One contractor told the Enquirer: “We’re still in the dark about exactly why the work is being paused, rumours are circulating it may be because of poor uptake or that refinancing of debt may be underway causing a hiatus.”
The Yorkshire contracts form part of a major programme for CityFibre, the UK’s third national digital infrastructure platform, which will see full fibre roll-out across 66 towns and cities in the UK.
A CityFibre spokesperson said there had been a review looking at reprioritising certain areas but that the overall programme remained on track.
The spokesperson said: “CityFibre’s build is progressing well towards our 8m premises target. We have passed over 3.5m homes with our full fibre rollout so far, delivering more than 1m last year alone.
“Given the pace and scale of our nationwide rollout, we continually review the prioritisation of our deployment locations, considering a range of factors including our expanding participation in the government’s ‘Project Gigabit’ rural rollout programme.
“As part of this review, we have decided to pause a number of local builds while we determine next steps.
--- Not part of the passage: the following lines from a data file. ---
(** * shell-ai: the streaming decoder, the request ledger and the client

    A shallow embedding of the Go packages [types], [logger] and [llm]
    (types.go, logger.go and the LLM client), and the properties of the
    specification checked against it.

    Conventions of the embedding.
    - A Go [string] is a [string] of bytes; a Go [int]/[int64] is a [Z]
      (the code only compares, stores and converts these counts, it never
      adds or multiplies them, so no wrap-around can occur); a [float64]
      is a primitive binary64 [float], every operation rounded on its own
      (Go lets a compiler fuse [x*y + z] into one rounding, which can
      change the last bit of a cost; the model does not fuse).
    - A Go [error] is an [option string]: [None] is [nil], [Some msg] an
      error whose [Error()] text is [msg].
    - What the code obtains from outside the repository is an explicit
      input: the JSON decoder, the HTTP round trip, the clock, the process
      environment.  The SQLite table is a list of rows in insertion order. *)

From Stdlib Require Import ZArith String Ascii List Bool Lia.
From Stdlib Require Import PrimFloat FloatOps SpecFloat.
From stdpp Require Import gmap strings list.

Set Warnings "-inexact-float".

Local Open Scope string_scope.
Local Open Scope Z_scope.

(** An [error] value. *)
Definition error := option string.

(* ===================================================================== *)
(** ** Package [types] *)
(* ===================================================================== *)

(** The structs of types.go.  Where two structs have a field of the
    same name, the field of [ResponseData] carries an [R] and the field
    of [LogEntry] an [L] ([RModel], [LModel], [LMessages], [LPromptTokens],
    ...); [Prompt] of [ModelConfig] is [ConfigPrompt], [Content] of the
    delta is [DeltaContent]. *)

Record Message := mkMessage { Role : string; Content : string }.

Record StreamOptions := mkStreamOptions { IncludeUsage : bool }.

Record Payload := mkPayload {
  Model : string;
  Prompt : string;
  MaxTokens : Z;
  Temperature : float;
  Messages : list Message;
  Stream : bool;
  StreamOptions_ : option StreamOptions
}.

(** The anonymous usage struct, [struct{PromptTokens, CompletionTokens,
    TotalTokens int}], shared by [ResponseData], [processStream] and
    [CreateLogEntry]. *)
Record Usage := mkUsage {
  PromptTokens : Z;
  CompletionTokens : Z;
  TotalTokens : Z
}.

Definition emptyUsage : Usage := mkUsage 0 0 0.

Record Delta := mkDelta { DeltaContent : string }.

Record Choice := mkChoice {
  Delta_ : Delta;
  Index : Z;
  FinishReason : string
}.

Record ResponseData := mkResponseData {
  ID : string;
  Object : string;
  Created : Z;
  RModel : string;
  RUsage : Usage;
  Choices : list Choice
}.

Record ModelPricing := mkModelPricing {
  InputPerMillion : float;
  OutputPerMillion : float
}.

Record ModelConfig := mkModelConfig {
  ModelName : string;
  Endpoint : string;
  Auth : string;
  OrgID : string;
  ConfigPrompt : list Message
}.

(** A [time.Time] in UTC, as its civil fields.  [CreateLogEntry] stamps
    every entry with [time.Now().UTC()]. *)
Record Time := mkTime {
  year : Z; month : Z; day : Z;
  hour : Z; minute : Z; second : Z;
  nanosecond : Z
}.

(** The zero [time.Time]: January 1, year 1, 00:00:00 UTC. *)
Definition zeroTime : Time := mkTime 1 1 1 0 0 0 0.

Record LogEntry := mkLogEntry {
  Timestamp : Time;
  LModel : string;
  LMessages : list Message;
  Response : string;
  LPromptTokens : Z;
  LCompletionTokens : Z;
  LTotalTokens : Z;
  EstimatedCost : float;
  RequestID : string;
  DurationMs : Z;
  Error : string
}.

(** [var entry LogEntry]: the zero value. *)
Definition zeroLogEntry : LogEntry :=
  mkLogEntry zeroTime "" [] "" 0 0 0 0%float "" 0 "".

(* ===================================================================== *)
(** ** The parts of Go's [strings] and [bufio] packages the code calls *)
(* ===================================================================== *)

Module strings.

Definition newline : ascii := "010"%char.

(** [strings.HasPrefix]. *)
Fixpoint HasPrefix (s prefix : string) {struct prefix} : bool :=
  match prefix, s with
  | EmptyString, _ => true
  | String p prefix', String c s' => Ascii.eqb p c && HasPrefix s' prefix'
  | String _ _, EmptyString => false
  end.

Fixpoint drop (n : nat) (s : string) : string :=
  match n, s with
  | O, _ => s
  | S n', String _ s' => drop n' s'
  | S _, EmptyString => EmptyString
  end.

(** [strings.TrimPrefix]: [s] without the leading [prefix], or [s]
    itself when it does not start with it. *)
Definition TrimPrefix (s prefix : string) : string :=
  if HasPrefix s prefix then drop (String.length prefix) s else s.

(** [strings.Contains]. *)
Fixpoint Contains (s substr : string) : bool :=
  HasPrefix s substr ||
  match s with
  | EmptyString => false
  | String _ s' => Contains s' substr
  end.

(** [strings.Count] with a one-byte separator: the number of
    occurrences of that byte (Go special-cases this to a byte count). *)
Fixpoint Count (s : string) (sep : ascii) : Z :=
  match s with
  | EmptyString => 0
  | String c s' => (if Ascii.eqb c sep then 1 else 0) + Count s' sep
  end.

(** The one-byte white space of [unicode.IsSpace]:
    tab, line feed, vertical tab, form feed, carriage return, space. *)
Definition asciiSpace (c : ascii) : bool :=
  let n := nat_of_ascii c in
  ((9 <=? n)%nat && (n <=? 13)%nat) || (n =? 32)%nat.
Our wider rollout remains on track.”
Last year CityFibre became an integral delivery partner to government for rural connectivity, securing four new contracts with a total value of £387m under its Project Gigabit programme.
These will subsidise the roll-out of gigabit-capable infrastructure to 262,000 rural properties across the country that would otherwise be excluded from commercial rollouts. The awards also unlocked an additional commercial expansion by CityFibre in the target regions of over 450,000 premises.
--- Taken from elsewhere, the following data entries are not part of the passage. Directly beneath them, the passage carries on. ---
(** What the claim C4 says of timeouts fails on the code: a first attempt
    that times out is not surfaced at once, it is retried after 5 s, and the
    timeout surfaces only after three retries. *)
Lemma timeout_is_retried :
  let w := always (PageError "Navigation timeout of 45000 ms exceeded") in
  let r := checkAvailability w "MFYM4X/A" 0 newMachine in
  classify (attempts w 0) = Some Timeout /\
  specRetryPolicy Timeout 0 = giveUp 0 /\
  decisionTaken 0 (events r) = retryAfter 5000 0 /\
  decisionTaken 0 (events r) <> specRetryPolicy Timeout 0 /\
  sleeps (events r) = [5000; 10000; 15000]%Z /\
  fetches (final r) = 4%nat /\
  result r = Threw "Request timeout - Apple API did not respond in time".
Proof. vm_compute. repeat split. discriminate. Qed.

(** ** The monitoring service *)

Section Engine.
Variable w : World.
Variable partNumber : string.
Variable intervalMs : Z.

Lemma detectStatusChange_eq (currentStock : StockData.t) (m : Machine) :
  _detectStatusChange currentStock m =
  (Returned (detectChange (lastKnownStatus m) currentStock), m, []).
Proof.
  unfold _detectStatusChange, detectChange. run.
  destruct (lastKnownStatus m) as [p|]; [|reflexivity].
  now destruct (_ || _).
Qed.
In a trading update last week, Greg Mesch, chief executive officer at CityFibre, said the firm was on track to achieve EBITDA breakeven in the first half of this year.
He said that the network expansion was being delivered at target cost, which has remained flat in nominal terms over the past four years, as build partner and portfolio optimisation and performance improvements, alongside CityFibre’s scale, has offset input cost inflation and the volatile operating backdrop.
Mesch said: “In spite of a challenging operating environment, CityFibre continues to go from strength to strength.
“During 2023, we generated over £100m in revenues, delivered our target of 1 million Ready For Service premises, and doubled take-up across our footprint. We look forward to building on this firm foundation and exploring opportunities to transform our expansion ambitions in 2024 and beyond.”